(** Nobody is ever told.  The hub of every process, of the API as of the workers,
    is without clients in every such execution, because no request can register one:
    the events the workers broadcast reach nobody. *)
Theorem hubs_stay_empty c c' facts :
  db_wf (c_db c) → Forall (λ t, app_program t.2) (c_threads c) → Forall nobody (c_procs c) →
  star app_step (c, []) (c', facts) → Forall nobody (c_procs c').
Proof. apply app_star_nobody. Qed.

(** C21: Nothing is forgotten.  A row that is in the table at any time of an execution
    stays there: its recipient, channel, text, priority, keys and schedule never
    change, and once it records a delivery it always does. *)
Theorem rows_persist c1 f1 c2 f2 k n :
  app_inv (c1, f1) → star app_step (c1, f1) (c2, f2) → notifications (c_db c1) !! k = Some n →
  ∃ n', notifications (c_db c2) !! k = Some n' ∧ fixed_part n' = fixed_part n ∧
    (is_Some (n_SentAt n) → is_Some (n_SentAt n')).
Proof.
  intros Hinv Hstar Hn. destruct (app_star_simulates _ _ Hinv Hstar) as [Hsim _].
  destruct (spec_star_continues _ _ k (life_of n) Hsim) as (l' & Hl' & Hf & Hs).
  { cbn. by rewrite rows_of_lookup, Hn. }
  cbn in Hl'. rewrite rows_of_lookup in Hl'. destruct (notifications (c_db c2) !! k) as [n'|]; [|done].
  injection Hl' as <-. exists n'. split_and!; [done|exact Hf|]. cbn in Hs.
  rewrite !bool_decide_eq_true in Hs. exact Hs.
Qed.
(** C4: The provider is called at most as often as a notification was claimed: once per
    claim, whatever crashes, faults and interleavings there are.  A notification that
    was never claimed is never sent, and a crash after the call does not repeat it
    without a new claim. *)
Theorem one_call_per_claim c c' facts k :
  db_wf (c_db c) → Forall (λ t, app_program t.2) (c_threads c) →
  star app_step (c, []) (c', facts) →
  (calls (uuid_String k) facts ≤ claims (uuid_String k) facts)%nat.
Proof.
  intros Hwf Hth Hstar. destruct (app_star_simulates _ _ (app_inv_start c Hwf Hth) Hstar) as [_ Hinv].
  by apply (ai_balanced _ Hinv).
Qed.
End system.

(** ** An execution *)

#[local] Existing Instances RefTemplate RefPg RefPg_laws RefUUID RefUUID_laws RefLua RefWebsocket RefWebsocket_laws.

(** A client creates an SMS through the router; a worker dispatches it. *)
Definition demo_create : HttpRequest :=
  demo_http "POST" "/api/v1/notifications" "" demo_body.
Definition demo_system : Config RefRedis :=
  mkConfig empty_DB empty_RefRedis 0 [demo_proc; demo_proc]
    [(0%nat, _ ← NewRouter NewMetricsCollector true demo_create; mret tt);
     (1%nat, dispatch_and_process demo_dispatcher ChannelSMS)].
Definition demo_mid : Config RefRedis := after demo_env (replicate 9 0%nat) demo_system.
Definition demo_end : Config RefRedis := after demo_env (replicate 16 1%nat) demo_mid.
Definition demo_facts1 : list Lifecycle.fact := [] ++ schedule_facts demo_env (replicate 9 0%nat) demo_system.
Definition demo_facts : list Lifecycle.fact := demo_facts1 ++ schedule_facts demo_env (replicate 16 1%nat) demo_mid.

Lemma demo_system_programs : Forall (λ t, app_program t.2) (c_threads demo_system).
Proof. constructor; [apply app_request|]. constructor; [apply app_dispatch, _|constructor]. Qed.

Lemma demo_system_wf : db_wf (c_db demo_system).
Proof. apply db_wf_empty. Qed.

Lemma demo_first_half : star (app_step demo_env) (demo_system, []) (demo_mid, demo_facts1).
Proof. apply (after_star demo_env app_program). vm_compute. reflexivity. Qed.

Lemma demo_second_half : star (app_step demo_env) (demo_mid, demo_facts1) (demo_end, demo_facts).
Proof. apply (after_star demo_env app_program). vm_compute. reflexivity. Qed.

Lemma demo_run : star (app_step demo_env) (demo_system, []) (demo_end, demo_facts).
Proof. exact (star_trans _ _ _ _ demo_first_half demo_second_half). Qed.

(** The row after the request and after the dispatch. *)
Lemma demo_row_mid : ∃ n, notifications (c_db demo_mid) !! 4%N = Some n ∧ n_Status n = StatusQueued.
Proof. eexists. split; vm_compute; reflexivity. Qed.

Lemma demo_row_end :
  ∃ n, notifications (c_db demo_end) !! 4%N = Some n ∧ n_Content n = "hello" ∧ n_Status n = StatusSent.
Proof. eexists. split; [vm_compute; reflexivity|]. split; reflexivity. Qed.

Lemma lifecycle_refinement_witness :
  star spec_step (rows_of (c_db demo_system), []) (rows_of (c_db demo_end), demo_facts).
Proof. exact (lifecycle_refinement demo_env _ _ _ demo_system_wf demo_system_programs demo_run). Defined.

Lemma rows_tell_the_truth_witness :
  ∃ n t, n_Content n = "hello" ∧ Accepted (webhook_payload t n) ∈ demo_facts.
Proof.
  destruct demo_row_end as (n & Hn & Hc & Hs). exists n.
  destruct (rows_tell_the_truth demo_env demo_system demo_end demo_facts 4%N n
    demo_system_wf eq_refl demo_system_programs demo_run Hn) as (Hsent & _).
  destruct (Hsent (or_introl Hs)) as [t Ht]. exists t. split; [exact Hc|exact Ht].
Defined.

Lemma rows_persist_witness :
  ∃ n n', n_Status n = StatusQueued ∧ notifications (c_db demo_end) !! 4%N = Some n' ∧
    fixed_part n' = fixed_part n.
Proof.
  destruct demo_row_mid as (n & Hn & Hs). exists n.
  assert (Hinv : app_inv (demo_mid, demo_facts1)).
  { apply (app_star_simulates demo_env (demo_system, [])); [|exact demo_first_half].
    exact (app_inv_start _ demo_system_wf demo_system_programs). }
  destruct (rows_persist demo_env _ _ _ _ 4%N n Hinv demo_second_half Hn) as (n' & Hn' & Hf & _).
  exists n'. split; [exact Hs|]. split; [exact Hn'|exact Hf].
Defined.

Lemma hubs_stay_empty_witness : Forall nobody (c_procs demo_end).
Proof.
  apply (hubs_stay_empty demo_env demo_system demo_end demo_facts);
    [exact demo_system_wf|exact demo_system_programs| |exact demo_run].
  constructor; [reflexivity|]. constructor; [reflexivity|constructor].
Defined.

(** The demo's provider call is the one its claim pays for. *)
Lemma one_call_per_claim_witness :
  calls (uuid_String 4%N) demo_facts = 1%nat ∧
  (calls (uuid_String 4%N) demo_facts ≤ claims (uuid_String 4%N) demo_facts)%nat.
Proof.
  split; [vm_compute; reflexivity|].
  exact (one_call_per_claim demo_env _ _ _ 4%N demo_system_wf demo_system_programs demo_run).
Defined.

··········

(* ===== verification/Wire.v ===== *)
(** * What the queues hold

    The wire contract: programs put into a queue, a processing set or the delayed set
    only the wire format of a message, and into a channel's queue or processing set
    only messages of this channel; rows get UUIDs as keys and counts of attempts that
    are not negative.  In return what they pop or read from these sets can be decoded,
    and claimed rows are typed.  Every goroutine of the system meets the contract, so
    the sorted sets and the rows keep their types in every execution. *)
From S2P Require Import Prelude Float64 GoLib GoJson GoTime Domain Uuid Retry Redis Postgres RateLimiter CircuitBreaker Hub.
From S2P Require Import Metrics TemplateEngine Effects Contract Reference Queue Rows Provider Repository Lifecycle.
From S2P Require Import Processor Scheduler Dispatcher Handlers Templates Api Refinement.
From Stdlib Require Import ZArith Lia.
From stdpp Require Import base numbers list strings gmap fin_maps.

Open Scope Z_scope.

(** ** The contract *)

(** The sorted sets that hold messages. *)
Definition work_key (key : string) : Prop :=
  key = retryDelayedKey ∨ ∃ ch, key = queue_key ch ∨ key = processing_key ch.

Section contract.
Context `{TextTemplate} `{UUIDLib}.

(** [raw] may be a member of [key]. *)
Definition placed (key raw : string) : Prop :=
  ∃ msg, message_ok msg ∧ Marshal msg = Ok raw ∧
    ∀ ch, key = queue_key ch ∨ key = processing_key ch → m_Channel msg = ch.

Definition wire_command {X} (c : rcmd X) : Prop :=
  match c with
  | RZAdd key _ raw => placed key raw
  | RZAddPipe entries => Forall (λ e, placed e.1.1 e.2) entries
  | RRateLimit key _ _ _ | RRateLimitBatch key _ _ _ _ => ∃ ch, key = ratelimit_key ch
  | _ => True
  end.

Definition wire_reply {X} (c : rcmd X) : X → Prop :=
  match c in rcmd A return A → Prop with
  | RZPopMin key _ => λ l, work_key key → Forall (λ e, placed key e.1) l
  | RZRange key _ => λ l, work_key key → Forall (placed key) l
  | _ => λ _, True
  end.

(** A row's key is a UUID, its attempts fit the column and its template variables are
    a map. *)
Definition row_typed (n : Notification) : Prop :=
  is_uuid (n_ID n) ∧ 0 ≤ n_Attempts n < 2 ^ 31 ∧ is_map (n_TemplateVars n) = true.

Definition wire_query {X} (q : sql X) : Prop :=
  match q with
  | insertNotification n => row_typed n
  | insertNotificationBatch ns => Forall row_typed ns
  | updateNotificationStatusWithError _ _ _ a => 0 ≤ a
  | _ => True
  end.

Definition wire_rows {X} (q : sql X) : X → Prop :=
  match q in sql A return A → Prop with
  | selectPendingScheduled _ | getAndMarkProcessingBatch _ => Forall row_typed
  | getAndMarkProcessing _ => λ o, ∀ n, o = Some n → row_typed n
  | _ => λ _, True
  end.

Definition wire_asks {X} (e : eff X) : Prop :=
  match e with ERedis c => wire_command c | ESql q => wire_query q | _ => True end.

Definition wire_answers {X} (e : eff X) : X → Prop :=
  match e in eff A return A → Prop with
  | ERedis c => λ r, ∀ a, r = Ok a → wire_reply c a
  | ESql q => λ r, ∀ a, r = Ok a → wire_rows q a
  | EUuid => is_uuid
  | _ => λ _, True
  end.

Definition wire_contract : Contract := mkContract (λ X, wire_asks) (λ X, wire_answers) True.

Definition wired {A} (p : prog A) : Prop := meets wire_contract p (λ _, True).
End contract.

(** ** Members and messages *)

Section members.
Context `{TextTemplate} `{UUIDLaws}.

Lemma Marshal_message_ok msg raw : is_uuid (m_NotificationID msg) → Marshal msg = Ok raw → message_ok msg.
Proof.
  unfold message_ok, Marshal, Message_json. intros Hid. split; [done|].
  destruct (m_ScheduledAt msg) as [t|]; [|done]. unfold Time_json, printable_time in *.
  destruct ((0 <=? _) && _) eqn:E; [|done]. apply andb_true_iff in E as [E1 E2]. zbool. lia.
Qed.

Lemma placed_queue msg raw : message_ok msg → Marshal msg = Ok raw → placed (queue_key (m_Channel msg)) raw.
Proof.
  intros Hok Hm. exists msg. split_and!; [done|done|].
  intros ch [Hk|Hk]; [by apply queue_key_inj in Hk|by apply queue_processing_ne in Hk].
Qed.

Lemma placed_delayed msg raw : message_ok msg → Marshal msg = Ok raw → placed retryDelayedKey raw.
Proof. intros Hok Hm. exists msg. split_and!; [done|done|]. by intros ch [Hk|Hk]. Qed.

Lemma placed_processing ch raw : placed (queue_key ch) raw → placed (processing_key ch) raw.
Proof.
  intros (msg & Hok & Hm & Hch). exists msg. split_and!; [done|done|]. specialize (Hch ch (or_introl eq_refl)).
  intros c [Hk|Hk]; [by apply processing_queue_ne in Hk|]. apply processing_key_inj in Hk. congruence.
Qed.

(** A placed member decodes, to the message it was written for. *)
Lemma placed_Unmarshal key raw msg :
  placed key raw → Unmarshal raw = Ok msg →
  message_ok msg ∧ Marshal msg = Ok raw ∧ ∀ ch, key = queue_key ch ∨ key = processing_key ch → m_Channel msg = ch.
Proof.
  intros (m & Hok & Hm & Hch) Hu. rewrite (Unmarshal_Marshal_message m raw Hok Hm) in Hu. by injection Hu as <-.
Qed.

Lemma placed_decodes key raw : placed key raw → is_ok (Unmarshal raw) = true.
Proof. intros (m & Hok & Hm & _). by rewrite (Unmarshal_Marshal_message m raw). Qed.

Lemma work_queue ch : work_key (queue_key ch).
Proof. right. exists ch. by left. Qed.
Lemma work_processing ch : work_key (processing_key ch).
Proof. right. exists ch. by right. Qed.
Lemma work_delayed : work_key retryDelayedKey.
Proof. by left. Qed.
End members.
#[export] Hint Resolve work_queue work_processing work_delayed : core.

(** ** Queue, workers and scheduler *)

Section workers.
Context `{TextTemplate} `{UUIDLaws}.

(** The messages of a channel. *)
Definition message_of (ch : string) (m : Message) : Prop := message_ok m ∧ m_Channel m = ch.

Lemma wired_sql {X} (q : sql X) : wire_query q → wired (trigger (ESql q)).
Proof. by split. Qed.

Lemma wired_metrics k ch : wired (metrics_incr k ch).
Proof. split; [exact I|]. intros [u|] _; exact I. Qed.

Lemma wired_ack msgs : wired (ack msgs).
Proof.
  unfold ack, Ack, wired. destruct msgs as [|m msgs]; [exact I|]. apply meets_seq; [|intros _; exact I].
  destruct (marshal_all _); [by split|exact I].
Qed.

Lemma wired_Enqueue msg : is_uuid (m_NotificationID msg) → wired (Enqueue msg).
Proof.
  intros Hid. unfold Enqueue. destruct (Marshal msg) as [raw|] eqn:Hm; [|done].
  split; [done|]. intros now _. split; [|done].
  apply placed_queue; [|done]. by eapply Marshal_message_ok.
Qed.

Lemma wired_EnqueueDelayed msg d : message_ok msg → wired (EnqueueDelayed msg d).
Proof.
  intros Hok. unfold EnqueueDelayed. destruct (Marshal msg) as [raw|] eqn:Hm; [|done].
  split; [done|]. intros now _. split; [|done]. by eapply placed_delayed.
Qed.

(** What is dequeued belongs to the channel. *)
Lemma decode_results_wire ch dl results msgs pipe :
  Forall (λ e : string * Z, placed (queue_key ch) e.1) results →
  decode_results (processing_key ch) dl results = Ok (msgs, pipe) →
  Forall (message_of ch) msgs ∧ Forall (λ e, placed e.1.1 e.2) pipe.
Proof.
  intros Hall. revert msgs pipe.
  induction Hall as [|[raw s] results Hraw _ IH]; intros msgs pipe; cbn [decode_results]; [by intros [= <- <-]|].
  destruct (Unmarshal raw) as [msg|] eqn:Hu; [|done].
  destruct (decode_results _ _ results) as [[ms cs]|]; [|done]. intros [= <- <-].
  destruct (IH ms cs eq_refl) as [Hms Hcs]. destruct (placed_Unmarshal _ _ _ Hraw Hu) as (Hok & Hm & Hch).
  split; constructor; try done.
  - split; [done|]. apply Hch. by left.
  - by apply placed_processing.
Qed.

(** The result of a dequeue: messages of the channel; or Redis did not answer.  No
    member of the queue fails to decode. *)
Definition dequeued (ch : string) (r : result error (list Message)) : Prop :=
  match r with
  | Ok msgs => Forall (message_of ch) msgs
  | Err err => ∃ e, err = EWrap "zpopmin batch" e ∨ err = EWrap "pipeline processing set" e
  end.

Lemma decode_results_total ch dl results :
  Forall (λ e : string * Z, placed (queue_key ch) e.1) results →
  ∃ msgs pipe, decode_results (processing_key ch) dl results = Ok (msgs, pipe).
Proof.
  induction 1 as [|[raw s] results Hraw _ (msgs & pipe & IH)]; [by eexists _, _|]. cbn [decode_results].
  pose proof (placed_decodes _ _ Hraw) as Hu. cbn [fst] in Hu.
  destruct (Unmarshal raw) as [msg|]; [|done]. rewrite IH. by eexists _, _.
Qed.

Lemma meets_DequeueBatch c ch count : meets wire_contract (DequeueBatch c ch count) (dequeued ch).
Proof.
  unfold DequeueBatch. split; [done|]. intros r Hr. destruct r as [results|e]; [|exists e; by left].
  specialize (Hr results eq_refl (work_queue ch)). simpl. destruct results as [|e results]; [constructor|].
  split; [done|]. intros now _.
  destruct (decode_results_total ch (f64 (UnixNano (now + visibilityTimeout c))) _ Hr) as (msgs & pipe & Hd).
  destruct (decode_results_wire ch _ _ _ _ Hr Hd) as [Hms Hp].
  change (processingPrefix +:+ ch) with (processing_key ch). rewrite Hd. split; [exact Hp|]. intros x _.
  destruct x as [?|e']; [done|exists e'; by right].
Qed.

··········

• **Prompt**
Give the exact lines, and only those, from the line containing "Proof. by split. Qed." through the line containing "destruct (decode_results _" in the entries above.

• **Answer to this task**
Proof. by split. Qed.

Lemma wired_metrics k ch : wired (metrics_incr k ch).
Proof. split; [exact I|]. intros [u|] _; exact I. Qed.

Lemma wired_ack msgs : wired (ack msgs).
Proof.
  unfold ack, Ack, wired. destruct msgs as [|m msgs]; [exact I|]. apply meets_seq; [|intros _; exact I].
  destruct (marshal_all _); [by split|exact I].
Qed.

Lemma wired_Enqueue msg : is_uuid (m_NotificationID msg) → wired (Enqueue msg).
Proof.
  intros Hid. unfold Enqueue. destruct (Marshal msg) as [raw|] eqn:Hm; [|done].
  split; [done|]. intros now _. split; [|done].
  apply placed_queue; [|done]. by eapply Marshal_message_ok.
Qed.

Lemma wired_EnqueueDelayed msg d : message_ok msg → wired (EnqueueDelayed msg d).
Proof.
  intros Hok. unfold EnqueueDelayed. destruct (Marshal msg) as [raw|] eqn:Hm; [|done].
  split; [done|]. intros now _. split; [|done]. by eapply placed_delayed.
Qed.

(** What is dequeued belongs to the channel. *)
Lemma decode_results_wire ch dl results msgs pipe :
  Forall (λ e : string * Z, placed (queue_key ch) e.1) results →
  decode_results (processing_key ch) dl results = Ok (msgs, pipe) →
  Forall (message_of ch) msgs ∧ Forall (λ e, placed e.1.1 e.2) pipe.
Proof.
  intros Hall. revert msgs pipe.
  induction Hall as [|[raw s] results Hraw _ IH]; intros msgs pipe; cbn [decode_results]; [by intros [= <- <-]|].
  destruct (Unmarshal raw) as [msg|] eqn:Hu; [|done].
  destruct (decode_results _ _ results) as [[ms cs]|]; [|done]. intros [= <- <-].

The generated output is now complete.